Saya mw bertanya tentang pembuatan visum dengan kondisi korban sudah di beri pertolongan pertama di faskes yg tdk ada dokternya itu bagaimana ya. Kalau tidak keberatan mohon penjelasannya. Terim kasih sebelumnya

Jawab :

Terima kasih atas pertanyaannya
Visum et repertum, diatur dalam Pasal 133 ayat (1) Kitab Undang-Undang Hukum Acara Pidana (KUHAP):

“Dalam hal penyidik untuk kepentingan peradilan menangani seorang korban baik luka, keracunan ataupun mati yang diduga karena perstiwa yang merupakan tindak pidana, ia berwenang mengajukan permintaan keterangan ahli kepada ahli kedokteran kehakiman atau dokter dan atau ahli lainnya.”

(2)Permintaan keterangan ahli sebagaimana dimaksud dalam ayat (1) dilakukan secara tertulis yang dalam surat itu disebutkan dengan tegas untuk pemeriksaan luka atau pemeriksaan mayat dan atau pemeriksaan bedah mayat.

Pasal 133 ayat (1) KUHP jelas menyebutkan adalah ahli kedokteran kehakiman atau dokter atau ahli lainnya.

Pasal 133 ayat (1) KUHAP tidak merinci dan mensyaratkan dokter yang bisa diminta menjadi ahli demi kepentingan peradilan.
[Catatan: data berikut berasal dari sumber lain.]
(** * children-drawings-predict: the [/predict] request handler of [api/index.py]

    A shallow embedding of the Flask handler and of the collaborators it calls
    (werkzeug's upload object and [secure_filename], [os.path], PIL, the
    classification model, numpy's floating-point scalars and Python's ["%.2f"]
    formatting), followed by the properties the specification states about
    them. *)

From Stdlib Require Import ZArith Lia List Ascii String QArith Qabs Qpower Lqa.
From Stdlib Require Import Strings.Byte.
From Stdlib Require Import Floats.SpecFloat.
From stdpp Require Import gmap strings list pretty.

Local Open Scope string_scope.
Local Open Scope list_scope.
Local Open Scope Z_scope.

(** ** Python values the handler manipulates *)

Module Py.

(** A Python [str] is a sequence of Unicode code points.  Paths, messages and
    JSON strings are kept as [string]; only the client-supplied file name,
    which may hold any code point, is kept as a [ustr]. *)
Definition ustr := list N.

Definition is_ascii (c : N) : bool := (c <? 128)%N.

Definition u (s : string) : ustr := map N_of_ascii (list_ascii_of_string s).

(** [str.lower] on one ASCII code point. *)
Definition ascii_lower (c : N) : N :=
  if ((65 <=? c) && (c <=? 90))%N then (c + 32)%N else c.

(** An instance of [Exception]: its class name and its [str()]. *)
Record exn := Exn { exn_class : string; exn_str : string }.

(** The outcome of evaluating an expression or a statement. *)
Inductive result (A : Type) :=
| Returns (a : A)
| Raises (e : exn).
Arguments Returns {A} a.
Arguments Raises {A} e.

(** [enumerate(xs)] *)
Fixpoint enumerate_from {A} (i : nat) (xs : list A) : list (nat * A) :=
  match xs with
  | [] => []
  | x :: xs' => (i, x) :: enumerate_from (S i) xs'
  end.

Definition enumerate {A} (xs : list A) : list (nat * A) := enumerate_from 0 xs.

End Py.

(** ** numpy floating-point scalars and ["%.2f"] *)

Module Numpy.

(** The floating-point type in which [prob * 100] is evaluated.  The model
    runtime produces single-precision arrays; their scalars multiply in
    single precision under NumPy 2's promotion rules and in double precision
    under NumPy 1's (a single-precision scalar times a Python integer), and
    an array built from Python floats is in double precision. *)
Inductive dtype := float32 | float64.

Definition prec (d : dtype) : Z :=
  match d with float32 => 24 | float64 => 53 end.

Definition emax (d : dtype) : Z :=
  match d with float32 => 128 | float64 => 1024 end.

(** A one-dimensional array of floats: its elements, and the type its
    scalars compute in. *)
Record ndarray := NdArray { arr_dtype : dtype; arr_data : list spec_float }.

(** A Python integer converted to the array's element type. *)
Definition of_int (d : dtype) (n : Z) : spec_float :=
  binary_normalize (prec d) (emax d) n 0 false.

(** [x * y] on two scalars of type [d]: IEEE 754 multiplication, rounding to
    nearest, ties to even. *)
Definition mul (d : dtype) (x y : spec_float) : spec_float :=
  SFmul (prec d) (emax d) x y.

(** [prob * 100] *)
Definition times100 (d : dtype) (prob : spec_float) : spec_float :=
  mul d prob (of_int d 100).

(** [a / b] rounded to the nearest integer, ties to the even one
    ([0 <= a], [0 < b]). *)
Definition round_half_even_div (a b : Z) : Z :=
  let q := a / b in
  let r := a mod b in
  match 2 * r ?= b with
  | Lt => q
  | Gt => q + 1
  | Eq => if Z.even q then q else q + 1
  end.

(** The magnitude [m * 2^e] in hundredths, correctly rounded: the integer
    whose digits ["%.2f"] prints. *)
Definition hundredths (m : positive) (e : Z) : Z :=
  if 0 <=? e then Zpos m * 2 ^ e * 100
  else round_half_even_div (Zpos m * 100) (2 ^ (- e)).

Definition digit (n : Z) : ascii := ascii_of_N (48 + Z.to_N n).

(** [h] hundredths written with two decimal digits. *)
Definition fixed2 (h : Z) : string :=
  pretty (Z.to_N (h / 100)) +:+ "." +:+
  String (digit (h mod 100 / 10)) (String (digit (h mod 10)) "").

Definition sign_str (s : bool) : string := if s then "-" else "".


(** [format(x, ".2f")] for a numpy scalar: the scalar is widened exactly to a
    Python float, which is printed correctly rounded. *)
Definition format_2f (x : spec_float) : string :=
  match x with
  | S754_nan => "nan"
  | S754_infinity s => sign_str s +:+ "inf"
  | S754_zero s => sign_str s +:+ "0.00"
  | S754_finite s m e => sign_str s +:+ fixed2 (hundredths m e)
  end.


(** [f"{prob * 100:.2f}%"] *)
Definition percent (d : dtype) (prob : spec_float) : string :=
  format_2f (times100 d prob) +:+ "%".




(** The float nearest to the decimal literal [n / 10^k], as Python reads it. *)
Definition literal (d : dtype) (n : Z) (k : Z) : spec_float :=
  SFdiv (prec d) (emax d) (of_int d n) (of_int d (10 ^ k)).

End Numpy.

(** ** The label table and the predictions dictionary (lines 86-87) *)

Module Labels.
Import Py Numpy.

Definition label_names : gmap nat string :=
  {[ 0%nat := "Anger and aggression"; 1%nat := "Anxiety";
     2%nat := "Happy"; 3%nat := "Sad" ]}.

(** [label_names.get(i, f'Class {i}')] *)
Definition label (i : nat) : string :=
  default ("Class " +:+ pretty i) (label_names !! i).

(** One entry of the dict comprehension:
    [label_names.get(i, f'Class {i}'): f"{prob * 100:.2f}%"]. *)
Definition add_entry (d : dtype) (acc : gmap string string)
    (ip : nat * spec_float) : gmap string string :=
  <[ label ip.1 := percent d ip.2 ]> acc.

(** The dict comprehension: entries are inserted in index order, a later
    entry replacing an earlier one with the same key. *)
Definition predictions (probs : ndarray) : gmap string string :=
  foldl (add_entry (arr_dtype probs)) ∅ (enumerate (arr_data probs)).

End Labels.

(** ** werkzeug: the upload object and [secure_filename] *)

Module Werkzeug.
Import Py.

(** [werkzeug.datastructures.FileStorage]: one file part of the multipart
    form, with the file name the client sent and the uploaded bytes. *)
Record FileStorage := { filename : ustr; stream : list byte }.

(** [bool(file)] is [bool(file.filename)]. *)
Definition truthy (file : FileStorage) : bool :=
  match filename file with [] => false | _ => true end.

(** [request.files]: the file parts of the form in the order received, each
    under its field name. *)
Definition files_multidict := list (string * FileStorage).

(** [key in request.files] *)
Definition contains_key (key : string) (files : files_multidict) : bool :=
  existsb (fun kv => String.eqb kv.1 key) files.

(** [request.files[key]]: the first part with that field name. *)
Definition getitem (key : string) (files : files_multidict) : option FileStorage :=
  snd <$> List.find (fun kv => String.eqb kv.1 key) files.

(** [s.encode("ascii", "ignore").decode("ascii")] *)
Definition encode_ascii_ignore (s : ustr) : list ascii :=
  map ascii_of_N (List.filter is_ascii s).

(** [s.replace(a, b)] for single characters. *)
Definition replace_char (a b : ascii) (s : list ascii) : list ascii :=
  map (fun c => if Ascii.eqb c a then b else c) s.

(** The characters [str.split()] treats as white space, among ASCII ones. *)
Definition is_space (c : ascii) : bool :=
  let n := N_of_ascii c in
  ((9 <=? n) && (n <=? 13) || (28 <=? n) && (n <=? 32))%N.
Bisa dokter kehakiman (dokter forensik) atau dokter lain sesuai kebutuhan.

Bisa dokter rumah sakit pemerintah atau swasta sama saja. Tidak ada aturannya di Indonesia, harus dokter forensik yang bekerja sama dengan penyidik atau dokter forensik yang menjadi ahli harus berasal dari pemerintah. Dokter swasta pun bisa. Dokter umum juga bisa.

Menurut Prof. Andi Hamzah (Pakar Hukum Pidana), sang dokter harus punya reputasi bagus dan memiliki sertifikasi atau terdaftar (memiliki STR dan SIP)

Patut dicatat dan kita ketahui bersama bahwa Permintaan Visum harus dari Pihak Kepolisian dan dilakukan secara tertulis yang dalam surat itu disebutkan dengan tegas untuk pemeriksaan luka atau pemeriksaan mayat dan atau pemeriksaan bedah mayat (Pasal 133 ayat (1) KUHAP)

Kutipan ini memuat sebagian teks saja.